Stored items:

----------

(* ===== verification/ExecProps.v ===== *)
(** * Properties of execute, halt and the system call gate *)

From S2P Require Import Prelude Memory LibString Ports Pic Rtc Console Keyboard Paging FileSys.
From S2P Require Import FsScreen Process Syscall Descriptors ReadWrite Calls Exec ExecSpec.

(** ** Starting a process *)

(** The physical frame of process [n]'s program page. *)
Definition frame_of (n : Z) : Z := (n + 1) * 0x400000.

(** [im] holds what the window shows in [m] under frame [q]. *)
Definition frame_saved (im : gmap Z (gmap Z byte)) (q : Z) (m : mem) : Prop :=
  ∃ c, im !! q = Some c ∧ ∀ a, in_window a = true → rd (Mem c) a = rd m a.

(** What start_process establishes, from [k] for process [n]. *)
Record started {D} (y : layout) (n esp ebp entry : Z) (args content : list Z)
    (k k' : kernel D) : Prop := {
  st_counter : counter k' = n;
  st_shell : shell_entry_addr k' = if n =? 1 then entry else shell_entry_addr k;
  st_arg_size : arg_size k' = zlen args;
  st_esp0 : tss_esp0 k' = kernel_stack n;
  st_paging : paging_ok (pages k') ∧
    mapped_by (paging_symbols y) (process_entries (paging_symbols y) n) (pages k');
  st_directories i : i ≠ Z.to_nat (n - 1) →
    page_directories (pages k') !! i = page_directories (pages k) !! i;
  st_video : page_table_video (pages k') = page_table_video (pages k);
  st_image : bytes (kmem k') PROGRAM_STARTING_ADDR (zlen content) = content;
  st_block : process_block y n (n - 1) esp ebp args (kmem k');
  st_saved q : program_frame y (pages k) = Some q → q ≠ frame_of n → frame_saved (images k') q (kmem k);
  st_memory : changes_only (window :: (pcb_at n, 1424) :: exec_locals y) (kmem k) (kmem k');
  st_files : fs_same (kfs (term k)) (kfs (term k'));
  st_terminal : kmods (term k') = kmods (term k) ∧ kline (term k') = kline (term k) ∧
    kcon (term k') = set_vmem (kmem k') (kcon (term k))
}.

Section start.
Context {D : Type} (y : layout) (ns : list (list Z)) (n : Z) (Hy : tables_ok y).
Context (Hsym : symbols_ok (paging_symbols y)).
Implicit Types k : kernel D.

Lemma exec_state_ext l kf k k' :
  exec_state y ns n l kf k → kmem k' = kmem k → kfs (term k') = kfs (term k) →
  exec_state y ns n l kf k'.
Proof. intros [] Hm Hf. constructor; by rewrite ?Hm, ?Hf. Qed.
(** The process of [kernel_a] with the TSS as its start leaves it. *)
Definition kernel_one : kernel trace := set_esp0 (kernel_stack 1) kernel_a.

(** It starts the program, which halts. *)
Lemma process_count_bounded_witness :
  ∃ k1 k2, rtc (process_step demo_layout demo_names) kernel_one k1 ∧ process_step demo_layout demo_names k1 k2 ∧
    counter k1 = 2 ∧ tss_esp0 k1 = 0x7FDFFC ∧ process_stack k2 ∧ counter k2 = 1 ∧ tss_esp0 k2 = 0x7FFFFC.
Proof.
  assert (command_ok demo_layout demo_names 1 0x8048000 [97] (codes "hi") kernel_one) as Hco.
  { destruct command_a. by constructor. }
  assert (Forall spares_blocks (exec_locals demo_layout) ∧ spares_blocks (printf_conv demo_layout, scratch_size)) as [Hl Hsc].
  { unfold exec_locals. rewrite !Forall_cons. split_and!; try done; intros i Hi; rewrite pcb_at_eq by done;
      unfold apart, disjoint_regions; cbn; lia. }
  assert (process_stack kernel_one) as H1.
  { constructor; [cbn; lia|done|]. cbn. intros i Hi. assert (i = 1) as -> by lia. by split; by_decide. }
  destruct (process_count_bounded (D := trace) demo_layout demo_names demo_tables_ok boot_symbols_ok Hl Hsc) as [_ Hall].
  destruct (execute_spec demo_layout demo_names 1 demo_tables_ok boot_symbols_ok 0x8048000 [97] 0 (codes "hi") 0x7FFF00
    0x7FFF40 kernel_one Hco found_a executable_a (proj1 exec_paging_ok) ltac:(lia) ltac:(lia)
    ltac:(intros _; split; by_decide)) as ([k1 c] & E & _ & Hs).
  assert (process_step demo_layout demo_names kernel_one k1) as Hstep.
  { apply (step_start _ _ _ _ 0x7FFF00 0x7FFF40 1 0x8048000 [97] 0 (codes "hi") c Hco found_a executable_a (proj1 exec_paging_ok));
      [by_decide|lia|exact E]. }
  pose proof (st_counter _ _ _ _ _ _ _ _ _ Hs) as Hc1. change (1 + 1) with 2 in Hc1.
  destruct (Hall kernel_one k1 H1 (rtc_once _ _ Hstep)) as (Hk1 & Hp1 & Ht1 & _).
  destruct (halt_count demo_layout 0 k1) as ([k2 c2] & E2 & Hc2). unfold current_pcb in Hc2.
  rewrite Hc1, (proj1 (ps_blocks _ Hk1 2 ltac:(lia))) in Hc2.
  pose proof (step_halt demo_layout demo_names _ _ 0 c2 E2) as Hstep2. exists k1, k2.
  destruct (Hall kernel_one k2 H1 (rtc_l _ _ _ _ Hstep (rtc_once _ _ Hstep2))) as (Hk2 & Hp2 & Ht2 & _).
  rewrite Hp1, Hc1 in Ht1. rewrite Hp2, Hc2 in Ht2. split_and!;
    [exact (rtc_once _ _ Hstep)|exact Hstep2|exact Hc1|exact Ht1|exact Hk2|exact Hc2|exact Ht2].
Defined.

----------

Scan the entries above and copy each line where "assert" occurs.

YOUR SOLUTION:
  assert (command_ok demo_layout demo_names 1 0x8048000 [97] (codes "hi") kernel_one) as Hco.
  assert (Forall spares_blocks (exec_locals demo_layout) ∧ spares_blocks (printf_conv demo_layout, scratch_size)) as [Hl Hsc].
  assert (process_stack kernel_one) as H1.
  { constructor; [cbn; lia|done|]. cbn. intros i Hi. assert (i = 1) as -> by lia. by split; by_decide. }
  assert (process_step demo_layout demo_names kernel_one k1) as Hstep.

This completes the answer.